Liquidity and Capital Resources

         Unrestricted and restricted cash decreased by approximately $43.6
million (from $57.8 million to $14.2 million) when comparing June 30, 2000 to
the balance at December 31, 1999. The decrease in cash was primarily related to
the Impark transaction.


                                       5
<PAGE>   6

         The Trust's net cash provided by operating activities of $2.1 million
and net cash provided by financing activities of $61.5 million was more than
offset by the $104.8 million utilized for investing activities. Net cash
provided by financing activities included $96.0 million borrowed pursuant to
reverse repurchase agreements which were utilized to purchase U.S. Treasury
bills and to invest in HQ Global Workplaces. The Trust invests its excess cash
primarily in U.S. Treasury bills. The Trust also obtained a $42 million
non-recourse mortgage loan secured by the Trust's Park Plaza Mall property.

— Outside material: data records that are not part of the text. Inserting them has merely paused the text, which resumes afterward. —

Lemma exec_payload_stable (c : Call) (o : Orchestrator) (w : World)
    (q : Ptr) (x : Payload) :
  payloadAt w q = Some x -> payloadAt (exec c o w).2 q = Some x.
Proof.
  intros Hq. destruct (isCreation c) eqn:Hc.
  - destruct (exec_creation c o w Hc) as [-> | (y & _ & ->)]; [done|].
    unfold payloadAt in *. cbn [create snd].
    destruct (new_objects y w) as (_ & -> & _).
    destruct (objects w !! q) as [cq|] eqn:E; [|done].
    by rewrite (lookup_app_l_Some _ _ _ _ E).
  - destruct c; try discriminate Hc; cbn.
    + done.
    + pose proof (destroy_payload o w q) as H.
      destruct (destroy o w) as [o1 w1]. cbn in *. congruence.
Qed.

Lemma step_payload_stable (e : Step) (o : Orchestrator) (w : World)
    (q : Ptr) (x : Payload) :
  payloadAt w q = Some x -> payloadAt (step e o w).2 q = Some x.
Proof.
  intros Hq. destruct e as [c|p|p]; cbn.
  - by apply exec_payload_stable.
  - unfold payloadAt, share, copy. cbn.
    by rewrite lookup_alter_payload.
  - unfold payloadAt, release, drop. cbn.
    by rewrite lookup_alter_payload.
Qed.

Lemma run_payload_stable (es : list Step) (o : Orchestrator) (w : World)
    (q : Ptr) (x : Payload) :
  payloadAt w q = Some x -> payloadAt (run es o w).2 q = Some x.
Proof.
  revert o w. induction es as [|e es IH]; intros o w Hq; [done|].
  rewrite run_cons. cbn [snd]. by apply IH, step_payload_stable.
Qed.

Lemma createdOn_context (a b : Manager) (w : World) (p : Ptr) :
  sameContext a b -> createdOn a w p -> createdOn b w p.
Proof.
  intros (_ & _ & HP & HD & _) (x & Hx & Hb). exists x. split; [done|].
  destruct x; cbn in *; by rewrite <- ?HP, <- ?HD.
Qed.

(** ** One device context per Manager *)

Lemma exec_result_created (c : Call) (o : Orchestrator) (w : World) (p : Ptr) :
  (exec c o w).1.1 = Some p -> createdOn (manager o) (exec c o w).2 p.
Proof.
  intros Hr. destruct (isCreation c) eqn:Hc.
  - destruct (exec_creation c o w Hc) as [E | (y & Hy & E)];
      rewrite E in *; [discriminate|].
    unfold create in Hr. cbn [fst] in Hr. injection Hr as <-.
    exists y. split; [|done].
    destruct (new_constructed y w) as [_ Hn].
    change ((new_ y w).1) with (length (objects w)) in Hn.
    unfold payloadAt.
    change (objects (create y o w).2) with (objects (new_ y w).2).
    by rewrite Hn.
  - destruct c; try discriminate Hc; cbn in Hr.
    + discriminate Hr.
    + destruct (destroy o w). discriminate Hr.
Qed.

Lemma run_created (es : list Step) (o : Orchestrator) (w : World) :
  Forall (createdOn (manager o) (run es o w).2) (run es o w).1.1.
Proof.
  revert o w. induction es as [|e es IH]; intros o w; [by constructor|].
  rewrite run_cons. cbn [fst snd].
  assert (Hrest : Forall
            (createdOn (manager o)
               (run es (step e o w).1.2 (step e o w).2).2)
            (run es (step e o w).1.2 (step e o w).2).1.1).
  { eapply Forall_impl; [apply IH|]. intros p Hp.
    eapply createdOn_context; [|exact Hp].
    pose proof (step_context e o w) as H. unfold sameContext in *.
    intuition congruence. }
  destruct (step e o w).1.1 as [p|] eqn:Hr; [|exact Hrest].
  constructor; [|exact Hrest].
  destruct e as [c| |]; try discriminate. cbn [step] in *.
  destruct (exec_result_created c o w p Hr) as (x & Hx & Hb).
  exists x. split; [|done]. by apply run_payload_stable.
Qed.

Lemma constructsOn_create (this : Manager) (w : World) (x : Payload)
    (k : Kind) :
  boundTo this x ->
  constructsOn this w
    ((new_ x w).1,
     (if mManageResources this then register k (new_ x w).1 this else this),
     (new_ x w).2).
Proof.
  intros Hb. split; [exists x; split; [apply new_constructed | done]|].
  destruct (mManageResources this); [|apply sameContext_refl].
  destruct k; apply push_context.
Qed.

(** C6. Every factory method constructs its resource against the device
    context of the Manager it is called on: [tensorT] and both [tensor]
    overloads pass this Manager's [mPhysicalDevice] and [mDevice], both
    [algorithm] forms pass this Manager's [mDevice], and the call leaves the
    Manager's context as it was.  Hence, over every run of calls on one
    Manager (with owners elsewhere copying and dropping pointers in between),
    every resource returned by a call still references that Manager's context
    at the end of the run, and the Manager still has the same context. *)
Theorem resources_share_the_device_context :
  forall (float T S P : Type) (EF : Element float) (ET : Element T)
         (ES : Element S) (EP : Element P)
         (o : Orchestrator) (w : World) (es : list Step)
         (data : list T) (fdata fsc fpc : list float) (raw : list byte)
         (count size : Z) (dataType : TensorDataTypes)
         (tensorType : TensorTypes)
         (tensors : list Ptr) (spirv : list Z) (workgroup : Workgroup)
         (sc : list S) (pc : list P),
    constructsOn (manager o) w (tensorT data tensorType (manager o) w) /\
    constructsOn (manager o) w (tensor fdata tensorType (manager o) w) /\
    constructsOn (manager o) w
      (tensor_raw raw count size dataType tensorType (manager o) w) /\
    constructsOn (manager o) w
      (algorithmT tensors spirv workgroup sc pc (manager o) w) /\
    constructsOn (manager o) w
      (algorithm tensors spirv workgroup fsc fpc (manager o) w) /\
    Forall (createdOn (manager o) (run es o w).2) (run es o w).1.1 /\
    sameContext (manager o) (manager (run es o w).1.2).
Proof.
  intros.
  split; [|split; [|split; [|split; [|split; [|split]]]]].
  - apply (constructsOn_create (manager o) w (PTensor _) KTensor). by split.
  - apply (constructsOn_create (manager o) w (PTensor _) KTensor). by split.
  - apply (constructsOn_create (manager o) w (PTensor _) KTensor). by split.
  - apply (constructsOn_create (manager o) w (PAlgorithm _) KAlgorithm).
    reflexivity.
  - apply (constructsOn_create (manager o) w (PAlgorithm _) KAlgorithm).
    reflexivity.
  - apply run_created.
  - apply run_context.
Qed.

(** ** Weak references do not own *)

Lemma exec_length (c : Call) (o : Orchestrator) (w : World) :
  (length (objects w) <= length (objects (exec c o w).2))%nat.
Proof.
  destruct (isCreation c) eqn:Hc.
  - destruct (exec_creation c o w Hc) as [-> | (y & _ & ->)]; [done|].
    cbn [create snd]. destruct (new_objects y w) as (_ & -> & _).
    rewrite length_app. lia.
  - destruct c; try discriminate Hc; cbn; [done|].
    unfold destroy. destruct (phase o); [|done].
    cbn. by rewrite !drain_length.
Qed.

Lemma create_result (x : Payload) (o : Orchestrator) (w : World) :
  ownersAt (create x o w).2 (new_ x w).1 = Some 1%nat /\
  (if mManageResources (manager o)
   then (new_ x w).1 ∈ tracked (manager (create x o w).1.2)
   else (create x o w).1.2 = o).
Proof.
  split.
  - unfold ownersAt. cbn [create snd].
    by destruct (new_constructed x w) as [_ ->].
  - cbn [create fst snd]. destruct (mManageResources (manager o)) eqn:E.
    + unfold tracked. destruct x; cbn; set_solver.
    + by destruct o.
Qed.

Lemma expired_owners (w : World) (p : Ptr) (n : nat) :
  ownersAt w p = Some n -> expired (objects w) p = bool_decide (n = 0%nat).
Proof.
  unfold ownersAt, expired. destruct (objects w !! p); [|discriminate].
  cbn. by intros [= ->].
Qed.

Lemma release_owners (w : World) (p : Ptr) (n : nat) :
  ownersAt w p = Some n -> ownersAt (release p w) p = Some (Nat.pred n).
Proof.
  unfold ownersAt, release, drop. cbn. rewrite list_lookup_alter_eq.
  destruct (objects w !! p); [|discriminate]. cbn. by intros [= ->].
Qed.

Lemma share_owners (w : World) (p : Ptr) (n : nat) :
  ownersAt w p = Some n -> ownersAt (share p w) p = Some (S n).
Proof.
  unfold ownersAt, share, copy. cbn. rewrite list_lookup_alter_eq.
  destruct (objects w !! p); [|discriminate]. cbn. by intros [= ->].
Qed.

Lemma iter_share_owners (k : nat) (w : World) (p : Ptr) (n : nat) :
  ownersAt w p = Some n ->
  ownersAt (Nat.iter k (share p) w) p = Some (n + k)%nat.
Proof.
  intros Hn. induction k as [|k IH].
  - cbn. by rewrite Nat.add_0_r.
  - rewrite Nat.iter_succ, (share_owners _ _ _ IH). f_equal. lia.
Qed.

Lemma iter_release_owners (k : nat) (w : World) (p : Ptr) (n : nat) :
  ownersAt w p = Some n ->
  ownersAt (Nat.iter k (release p) w) p = Some (n - k)%nat.
Proof.
  intros Hn. induction k as [|k IH].
  - cbn. by rewrite Nat.sub_0_r.
  - rewrite Nat.iter_succ, (release_owners _ _ _ IH). f_equal. lia.
Qed.

(** The owners after a step are determined by the owners before, by the
    step, and by whether the Manager has a queue for a [sequence] call:
    neither the registry nor the flag enters. *)

Lemma fmap_alter_owners (f : Cell Resource -> Cell Resource) (g : nat -> nat)
    (p : Ptr) (s : Store Resource) :
  (forall c, use_count (f c) = g (use_count c)) ->
  use_count <$> alter f p s = alter g p (use_count <$> s).
Proof.
  intros Hf. apply list_eq. intros q.
  rewrite list_lookup_fmap, !list_lookup_alter, !list_lookup_fmap.
  case_decide; [|done]. destruct (s !! p); cbn; [by rewrite Hf | done].
Qed.

Lemma create_owners (x : Payload) (o : Orchestrator) (w : World) :
  owners (create x o w).2 = owners w ++ [1%nat].
Proof.
  unfold owners. cbn [create snd].
  destruct (new_objects x w) as (_ & -> & _). by rewrite fmap_app.
Qed.

Lemma destroy_owners (o : Orchestrator) (w : World) :
  owners (destroy o w).2 = owners w.
Proof.
  unfold owners, destroy. destruct (phase o); [|done]. cbn [snd objects].
  apply list_eq. intros q. rewrite !list_lookup_fmap.
  by rewrite !drain_owners.
Qed.

Lemma exec_owners_agree (c : Call) (o1 o2 : Orchestrator) (w1 w2 : World) :
  owners w1 = owners w2 ->
  length (mComputeQueues (manager o1)) = length (mComputeQueues (manager o2)) ->
  owners (exec c o1 w1).2 = owners (exec c o2 w2).2.
Proof.
  intros Hw Hq. destruct (isFactory c) eqn:Hc.
  - destruct (exec_factory c o1 w1 Hc) as (y1 & _ & ->).
    destruct (exec_factory c o2 w2 Hc) as (y2 & _ & ->).
    by rewrite !create_owners, Hw.
  - destruct c as [| | |queueIndex totalTimestamps| |];
      try discriminate Hc; cbn [exec].
    + unfold sequence.
      destruct (mComputeQueues (manager o1) !! queueIndex) as [q1|] eqn:E1;
        destruct (mComputeQueues (manager o2) !! queueIndex) as [q2|] eqn:E2.
      * unfold owners in *. cbn. by rewrite !fmap_app, Hw.
      * apply lookup_lt_Some in E1. apply lookup_ge_None in E2. lia.
      * apply lookup_ge_None in E1. apply lookup_lt_Some in E2. lia.
      * done.
    + done.
    + pose proof (destroy_owners o1 w1) as H1.
      pose proof (destroy_owners o2 w2) as H2.
      destruct (destroy o1 w1), (destroy o2 w2). cbn in *. congruence.
Qed.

Net
cash used in financing activities included $37.1 million of payments related to
the Impark spin-off, $14.6 million of cash dividends, $10.6 million to pay a
deferred obligation relating to the Huntington Garage, a $3.1 million penalty to
prepay the deferred obligation, a mortgage payment of $1.0 million, $.8 million
of mortgage amortization and $8.4 million to repurchase common and preferred
shares. Net cash utilized by investing activities consisted of the receipt of
$2.7 million of principal on two mortgage investments, proceeds from the sale of
fixed assets of $.2 million and net proceeds from sale of real estate of $2.5
million, which was offset by the excess of purchases over sales of U.S. Treasury
bills of $95.0 million, an investment in HQ Global Workplaces for $10 million
and $4.7 million of improvements to properties.

         The Trust declared a dividend of $.7 million ($.525 per share) to
Series A Cumulative Preferred Shareholders in the second quarter of 2000. The
dividend was payable July 31, 2000 to shareholders of record at the close of
business on June 30, 2000. In addition, the Trust paid a dividend for the first
quarter of 2000 of $6.6 million ($.155 per share) to common shareholders and $.7
million ($.525 per share) to preferred shareholders in the second quarter of
2000 and paid 1999 dividends of the same amounts in the first quarter of 2000.

         No cash dividend for the second quarter was declared with respect to
the common shares. The Board of Trustees determined that, as of the end of the
second quarter, it is anticipated that based upon the Trust activities to date,
the Trust will have made sufficient distributions to meet the real estate
investment trust (REIT) qualification requirements with respect to distributions
provided in the Internal Revenue Code for year 2000 taxable income, excluding
gains from the contemplated sale of properties to the Management Company.

         During the first six months of 2000, the Trust invested $4.7 million in
capital and tenant improvements. The investment was made primarily for tenant
improvements to continue to tenant the former retail center located near Denver,
Colorado (North Valley Tech Center), which has been converted into an office
technology center. In addition, the Trust incurred capital and tenant
improvements at the 55 Public Square office building in Cleveland, Ohio and to
complete an anchor tenant store at Westgate Shopping Mall in Abilene, Texas.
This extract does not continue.